:: WHAT YOU WILL DO ::
Filter the material below down to the lines containing the word "VObj".

:: INPUT FOR THIS TASK ::
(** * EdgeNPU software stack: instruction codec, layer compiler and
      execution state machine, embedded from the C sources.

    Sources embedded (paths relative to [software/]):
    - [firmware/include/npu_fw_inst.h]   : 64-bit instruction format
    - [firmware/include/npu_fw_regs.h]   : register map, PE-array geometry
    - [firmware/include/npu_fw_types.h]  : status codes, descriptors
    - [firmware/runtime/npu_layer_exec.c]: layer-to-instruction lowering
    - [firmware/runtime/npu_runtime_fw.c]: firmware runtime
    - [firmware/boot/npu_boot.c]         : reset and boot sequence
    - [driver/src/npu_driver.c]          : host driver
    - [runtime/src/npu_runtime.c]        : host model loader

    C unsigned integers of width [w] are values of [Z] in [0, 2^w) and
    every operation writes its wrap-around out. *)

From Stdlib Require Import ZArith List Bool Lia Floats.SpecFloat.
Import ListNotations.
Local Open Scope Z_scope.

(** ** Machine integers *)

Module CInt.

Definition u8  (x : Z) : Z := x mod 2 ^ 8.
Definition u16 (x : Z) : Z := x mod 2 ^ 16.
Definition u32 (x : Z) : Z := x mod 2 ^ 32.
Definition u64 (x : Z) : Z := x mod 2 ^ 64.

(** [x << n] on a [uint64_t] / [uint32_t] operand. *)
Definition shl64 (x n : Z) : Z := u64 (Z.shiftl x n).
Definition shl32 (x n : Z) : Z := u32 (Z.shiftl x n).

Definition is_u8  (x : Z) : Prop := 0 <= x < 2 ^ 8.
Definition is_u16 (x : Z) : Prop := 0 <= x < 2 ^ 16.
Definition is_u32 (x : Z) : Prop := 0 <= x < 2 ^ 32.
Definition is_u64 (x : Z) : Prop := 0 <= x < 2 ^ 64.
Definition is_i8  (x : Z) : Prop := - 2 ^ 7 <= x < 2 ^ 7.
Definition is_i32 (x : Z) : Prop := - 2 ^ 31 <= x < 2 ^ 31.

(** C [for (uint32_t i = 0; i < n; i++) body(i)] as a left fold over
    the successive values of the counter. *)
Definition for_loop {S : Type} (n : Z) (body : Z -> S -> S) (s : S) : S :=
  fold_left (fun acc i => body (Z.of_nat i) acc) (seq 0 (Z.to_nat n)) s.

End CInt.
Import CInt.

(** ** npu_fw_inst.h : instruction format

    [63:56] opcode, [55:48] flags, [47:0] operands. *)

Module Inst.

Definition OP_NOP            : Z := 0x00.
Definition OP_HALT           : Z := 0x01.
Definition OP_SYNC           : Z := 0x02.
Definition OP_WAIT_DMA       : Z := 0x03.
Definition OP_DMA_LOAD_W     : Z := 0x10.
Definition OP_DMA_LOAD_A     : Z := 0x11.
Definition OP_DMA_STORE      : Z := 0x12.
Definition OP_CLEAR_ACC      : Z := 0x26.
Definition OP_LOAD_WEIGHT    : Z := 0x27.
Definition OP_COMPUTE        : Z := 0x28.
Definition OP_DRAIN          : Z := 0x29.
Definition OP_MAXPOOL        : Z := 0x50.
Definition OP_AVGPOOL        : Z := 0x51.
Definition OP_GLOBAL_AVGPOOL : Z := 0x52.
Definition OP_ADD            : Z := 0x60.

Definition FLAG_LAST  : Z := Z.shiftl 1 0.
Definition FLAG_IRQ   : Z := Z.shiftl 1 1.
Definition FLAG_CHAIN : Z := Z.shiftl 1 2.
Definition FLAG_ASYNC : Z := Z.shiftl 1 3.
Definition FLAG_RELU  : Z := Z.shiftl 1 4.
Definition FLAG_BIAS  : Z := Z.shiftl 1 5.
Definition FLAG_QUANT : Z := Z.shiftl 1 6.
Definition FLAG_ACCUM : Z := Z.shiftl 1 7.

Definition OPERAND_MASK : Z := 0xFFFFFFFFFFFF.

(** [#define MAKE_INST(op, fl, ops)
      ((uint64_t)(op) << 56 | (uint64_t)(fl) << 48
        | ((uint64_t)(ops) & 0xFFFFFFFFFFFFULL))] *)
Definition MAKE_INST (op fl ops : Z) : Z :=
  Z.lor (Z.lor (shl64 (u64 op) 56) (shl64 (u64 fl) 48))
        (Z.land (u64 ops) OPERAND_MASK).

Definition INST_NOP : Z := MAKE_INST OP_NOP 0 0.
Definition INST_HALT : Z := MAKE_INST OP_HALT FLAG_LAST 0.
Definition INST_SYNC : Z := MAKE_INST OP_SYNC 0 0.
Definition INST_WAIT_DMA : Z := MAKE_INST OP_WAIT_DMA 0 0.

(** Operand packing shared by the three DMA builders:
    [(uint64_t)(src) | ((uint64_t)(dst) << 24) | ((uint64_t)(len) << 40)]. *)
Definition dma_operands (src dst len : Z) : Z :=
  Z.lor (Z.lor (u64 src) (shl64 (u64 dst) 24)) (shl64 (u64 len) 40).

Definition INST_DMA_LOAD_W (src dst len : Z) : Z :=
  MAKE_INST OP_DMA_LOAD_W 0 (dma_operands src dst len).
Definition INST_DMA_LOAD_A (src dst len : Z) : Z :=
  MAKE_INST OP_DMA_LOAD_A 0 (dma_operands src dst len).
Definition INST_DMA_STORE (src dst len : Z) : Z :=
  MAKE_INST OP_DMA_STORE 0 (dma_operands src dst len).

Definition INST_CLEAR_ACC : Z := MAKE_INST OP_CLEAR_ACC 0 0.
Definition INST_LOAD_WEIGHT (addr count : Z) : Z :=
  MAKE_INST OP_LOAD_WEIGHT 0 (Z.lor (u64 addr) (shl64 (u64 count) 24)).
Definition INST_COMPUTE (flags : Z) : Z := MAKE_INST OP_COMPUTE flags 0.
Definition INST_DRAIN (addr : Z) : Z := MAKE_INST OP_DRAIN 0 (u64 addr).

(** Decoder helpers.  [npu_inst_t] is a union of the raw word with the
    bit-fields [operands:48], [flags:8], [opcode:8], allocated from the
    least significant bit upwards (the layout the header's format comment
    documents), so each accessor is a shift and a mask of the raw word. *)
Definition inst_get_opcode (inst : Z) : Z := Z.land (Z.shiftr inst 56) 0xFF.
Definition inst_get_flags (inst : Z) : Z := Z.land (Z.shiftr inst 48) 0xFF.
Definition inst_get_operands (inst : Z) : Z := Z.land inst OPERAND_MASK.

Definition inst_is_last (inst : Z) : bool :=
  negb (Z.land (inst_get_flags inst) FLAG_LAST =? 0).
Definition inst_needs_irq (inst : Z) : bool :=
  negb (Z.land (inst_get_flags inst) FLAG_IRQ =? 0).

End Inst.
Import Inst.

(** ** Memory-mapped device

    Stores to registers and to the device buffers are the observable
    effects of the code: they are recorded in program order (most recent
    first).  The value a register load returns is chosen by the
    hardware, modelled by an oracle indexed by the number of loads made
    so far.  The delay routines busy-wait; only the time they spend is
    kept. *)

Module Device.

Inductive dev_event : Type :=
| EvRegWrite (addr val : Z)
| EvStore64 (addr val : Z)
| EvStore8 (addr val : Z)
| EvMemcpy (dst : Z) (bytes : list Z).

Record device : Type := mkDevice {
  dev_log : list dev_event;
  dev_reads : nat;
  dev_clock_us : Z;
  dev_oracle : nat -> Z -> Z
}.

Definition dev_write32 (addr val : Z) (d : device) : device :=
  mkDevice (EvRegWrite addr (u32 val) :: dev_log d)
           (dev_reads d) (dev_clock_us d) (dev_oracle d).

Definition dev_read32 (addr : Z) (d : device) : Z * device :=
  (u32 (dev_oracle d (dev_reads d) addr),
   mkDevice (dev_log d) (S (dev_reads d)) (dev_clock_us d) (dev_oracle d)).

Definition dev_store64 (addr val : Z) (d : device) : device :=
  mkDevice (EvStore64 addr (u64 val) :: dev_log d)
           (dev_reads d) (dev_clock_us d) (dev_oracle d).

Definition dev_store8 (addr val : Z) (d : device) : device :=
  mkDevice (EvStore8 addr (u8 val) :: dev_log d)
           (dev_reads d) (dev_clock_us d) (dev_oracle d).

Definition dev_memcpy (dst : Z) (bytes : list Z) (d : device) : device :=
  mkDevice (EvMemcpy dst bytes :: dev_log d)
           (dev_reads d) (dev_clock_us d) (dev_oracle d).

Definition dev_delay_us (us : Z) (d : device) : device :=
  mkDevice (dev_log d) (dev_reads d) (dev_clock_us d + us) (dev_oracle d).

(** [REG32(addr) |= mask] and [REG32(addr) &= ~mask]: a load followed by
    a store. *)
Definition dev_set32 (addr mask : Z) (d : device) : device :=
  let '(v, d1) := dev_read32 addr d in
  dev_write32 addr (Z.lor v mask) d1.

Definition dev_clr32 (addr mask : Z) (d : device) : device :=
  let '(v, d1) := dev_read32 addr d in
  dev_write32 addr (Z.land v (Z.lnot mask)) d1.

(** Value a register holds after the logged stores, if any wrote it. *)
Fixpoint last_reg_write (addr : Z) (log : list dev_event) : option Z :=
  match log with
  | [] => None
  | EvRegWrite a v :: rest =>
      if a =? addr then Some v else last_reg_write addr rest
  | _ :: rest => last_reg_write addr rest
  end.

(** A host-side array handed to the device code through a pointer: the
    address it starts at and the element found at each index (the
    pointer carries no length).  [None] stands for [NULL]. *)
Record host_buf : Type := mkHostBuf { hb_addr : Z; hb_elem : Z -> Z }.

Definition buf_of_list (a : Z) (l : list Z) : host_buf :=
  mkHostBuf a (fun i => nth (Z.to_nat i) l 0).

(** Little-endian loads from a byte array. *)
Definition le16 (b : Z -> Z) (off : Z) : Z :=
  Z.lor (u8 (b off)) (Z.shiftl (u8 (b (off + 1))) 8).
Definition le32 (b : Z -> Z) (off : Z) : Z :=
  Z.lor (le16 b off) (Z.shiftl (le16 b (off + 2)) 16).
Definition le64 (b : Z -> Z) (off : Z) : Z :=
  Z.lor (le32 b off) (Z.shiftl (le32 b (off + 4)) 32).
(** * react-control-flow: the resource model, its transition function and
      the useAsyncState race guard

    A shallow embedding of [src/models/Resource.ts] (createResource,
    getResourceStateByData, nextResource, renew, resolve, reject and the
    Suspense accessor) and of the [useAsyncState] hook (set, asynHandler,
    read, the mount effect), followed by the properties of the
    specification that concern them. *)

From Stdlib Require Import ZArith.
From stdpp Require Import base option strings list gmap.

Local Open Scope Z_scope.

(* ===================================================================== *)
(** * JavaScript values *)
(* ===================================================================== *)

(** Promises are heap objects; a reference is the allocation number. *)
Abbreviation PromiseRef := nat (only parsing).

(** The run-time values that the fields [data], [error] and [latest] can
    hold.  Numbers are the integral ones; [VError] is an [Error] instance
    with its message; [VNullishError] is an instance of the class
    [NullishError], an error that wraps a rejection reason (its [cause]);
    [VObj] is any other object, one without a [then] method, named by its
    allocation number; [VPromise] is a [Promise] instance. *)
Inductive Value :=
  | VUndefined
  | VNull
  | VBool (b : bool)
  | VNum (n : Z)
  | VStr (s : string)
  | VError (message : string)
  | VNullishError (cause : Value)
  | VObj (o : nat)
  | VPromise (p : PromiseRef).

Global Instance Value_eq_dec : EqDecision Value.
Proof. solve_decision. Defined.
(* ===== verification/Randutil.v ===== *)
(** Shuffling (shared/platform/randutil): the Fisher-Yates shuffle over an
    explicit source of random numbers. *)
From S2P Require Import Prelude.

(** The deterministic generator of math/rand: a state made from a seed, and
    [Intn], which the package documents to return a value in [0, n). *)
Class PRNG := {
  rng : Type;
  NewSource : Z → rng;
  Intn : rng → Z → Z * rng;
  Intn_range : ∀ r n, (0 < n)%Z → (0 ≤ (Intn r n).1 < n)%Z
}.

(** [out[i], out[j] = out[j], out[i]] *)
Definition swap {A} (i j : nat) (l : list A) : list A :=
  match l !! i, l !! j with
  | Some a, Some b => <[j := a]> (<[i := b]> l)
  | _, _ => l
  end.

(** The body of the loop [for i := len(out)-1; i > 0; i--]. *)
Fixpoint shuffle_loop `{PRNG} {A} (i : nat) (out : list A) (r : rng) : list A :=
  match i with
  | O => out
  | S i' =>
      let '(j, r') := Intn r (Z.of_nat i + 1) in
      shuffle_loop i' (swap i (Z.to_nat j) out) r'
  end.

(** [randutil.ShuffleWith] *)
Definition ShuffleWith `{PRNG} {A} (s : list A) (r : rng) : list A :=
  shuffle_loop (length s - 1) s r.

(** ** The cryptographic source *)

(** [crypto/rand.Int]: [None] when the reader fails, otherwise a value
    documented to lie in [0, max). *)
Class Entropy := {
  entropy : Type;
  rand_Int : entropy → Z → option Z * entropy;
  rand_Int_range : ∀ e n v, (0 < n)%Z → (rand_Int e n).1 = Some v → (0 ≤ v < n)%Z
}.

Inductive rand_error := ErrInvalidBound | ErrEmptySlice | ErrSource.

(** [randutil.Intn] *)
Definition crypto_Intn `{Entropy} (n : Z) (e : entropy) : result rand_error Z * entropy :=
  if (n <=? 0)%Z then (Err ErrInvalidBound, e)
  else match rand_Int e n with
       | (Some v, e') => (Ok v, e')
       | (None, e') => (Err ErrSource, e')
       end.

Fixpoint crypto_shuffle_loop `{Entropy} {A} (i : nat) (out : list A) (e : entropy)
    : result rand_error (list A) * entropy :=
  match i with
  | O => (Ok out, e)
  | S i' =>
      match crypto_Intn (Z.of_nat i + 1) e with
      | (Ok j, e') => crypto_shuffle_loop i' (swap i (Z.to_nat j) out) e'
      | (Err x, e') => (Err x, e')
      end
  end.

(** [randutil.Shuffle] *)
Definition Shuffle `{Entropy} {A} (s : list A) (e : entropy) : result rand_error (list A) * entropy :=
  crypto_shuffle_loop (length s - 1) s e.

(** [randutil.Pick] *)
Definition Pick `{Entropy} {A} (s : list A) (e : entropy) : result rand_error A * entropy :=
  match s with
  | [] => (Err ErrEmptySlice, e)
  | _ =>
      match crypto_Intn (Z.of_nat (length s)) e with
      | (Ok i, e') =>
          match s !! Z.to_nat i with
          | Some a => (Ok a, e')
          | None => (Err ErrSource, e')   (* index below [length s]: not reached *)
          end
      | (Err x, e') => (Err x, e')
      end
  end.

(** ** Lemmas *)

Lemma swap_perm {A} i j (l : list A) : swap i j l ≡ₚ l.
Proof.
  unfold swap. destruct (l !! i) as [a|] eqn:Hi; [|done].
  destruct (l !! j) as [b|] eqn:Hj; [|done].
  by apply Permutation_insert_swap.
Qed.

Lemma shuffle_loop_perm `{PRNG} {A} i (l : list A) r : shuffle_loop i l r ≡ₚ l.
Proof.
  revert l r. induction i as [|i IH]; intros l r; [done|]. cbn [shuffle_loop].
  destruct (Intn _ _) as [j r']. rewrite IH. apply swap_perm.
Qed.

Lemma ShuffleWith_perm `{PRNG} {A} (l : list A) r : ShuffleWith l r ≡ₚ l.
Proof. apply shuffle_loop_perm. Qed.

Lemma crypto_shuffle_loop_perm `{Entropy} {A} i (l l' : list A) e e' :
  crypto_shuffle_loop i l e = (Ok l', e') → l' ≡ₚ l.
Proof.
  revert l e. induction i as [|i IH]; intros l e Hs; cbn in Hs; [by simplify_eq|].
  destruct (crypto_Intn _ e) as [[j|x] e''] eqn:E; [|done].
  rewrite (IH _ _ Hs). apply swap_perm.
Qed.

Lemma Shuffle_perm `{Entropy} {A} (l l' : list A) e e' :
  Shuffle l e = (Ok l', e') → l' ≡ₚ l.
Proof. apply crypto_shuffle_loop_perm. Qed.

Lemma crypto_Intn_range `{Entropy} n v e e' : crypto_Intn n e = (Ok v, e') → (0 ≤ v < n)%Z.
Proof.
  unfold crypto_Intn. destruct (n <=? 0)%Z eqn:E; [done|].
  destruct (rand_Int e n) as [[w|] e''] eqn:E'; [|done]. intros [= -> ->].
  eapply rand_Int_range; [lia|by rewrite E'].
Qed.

:: RESPONSE BELOW ::
    [VObj] is any other object, one without a [then] method, named by its
  | VObj (o : nat)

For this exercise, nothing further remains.